ACTIVITY
Some entries follow. Reproduce exactly the lines starting at the one with "(forall x, x ∈ map fst groups' <->" and stopping after the one with "- simpl in H.".

====== INPUT DATA ======

Lemma add_ghosts_keys tree gd names (nodes normals : list (list Flt)) groups
    nodes' normals' groups' :
  add_ghosts nan fadd fmul kd_nn tree gd names (nodes, normals, groups)
    = inr (nodes', normals', groups') ->
  (forall x, x ∈ map fst groups' <->
     x ∈ map fst groups \/ exists name, x = String.append "ghosts:" name /\ name ∈ names) /\
  (NoDup (map fst groups) -> NoDup (map fst groups')).
Proof.
  revert nodes normals groups.
  induction names as [|name names IH]; intros nodes normals groups H.
  - simpl in H. injection H as <- <- <-. split; [|done]. intros x. split; [tauto|].
    intros [?|(n & _ & Hn)]; [done|inversion Hn].
  - apply add_ghosts_cons in H as (B & bnodes & bnormals & _ & _ & _ & H).
    apply IH in H as [Hk Hnd].
    destruct (keys_dict_set (String.append "ghosts:" name)
                (seq (length nodes) (length B)) groups) as [Hk1 Hnd1].
    split; [|auto]. intros x. rewrite Hk, Hk1. split.
    + intros [[->|Hx]|(n & -> & Hn)]; [right; exists name; split; [done|left]|left; done|].
      right. exists n. split; [done|right; done].
    + intros [Hx|(n & -> & Hn)]; [left; right; done|].
      apply elem_of_cons in Hn as [->|Hn]; [left; left; done|].
      right. exists n. done.
Qed.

======

ANSWER FOR THE TASK
  (forall x, x ∈ map fst groups' <->
     x ∈ map fst groups \/ exists name, x = String.append "ghosts:" name /\ name ∈ names) /\
  (NoDup (map fst groups) -> NoDup (map fst groups')).
Proof.
  revert nodes normals groups.
  induction names as [|name names IH]; intros nodes normals groups H.
  - simpl in H. injection H as <- <- <-. split; [|done]. intros x. split; [tauto|].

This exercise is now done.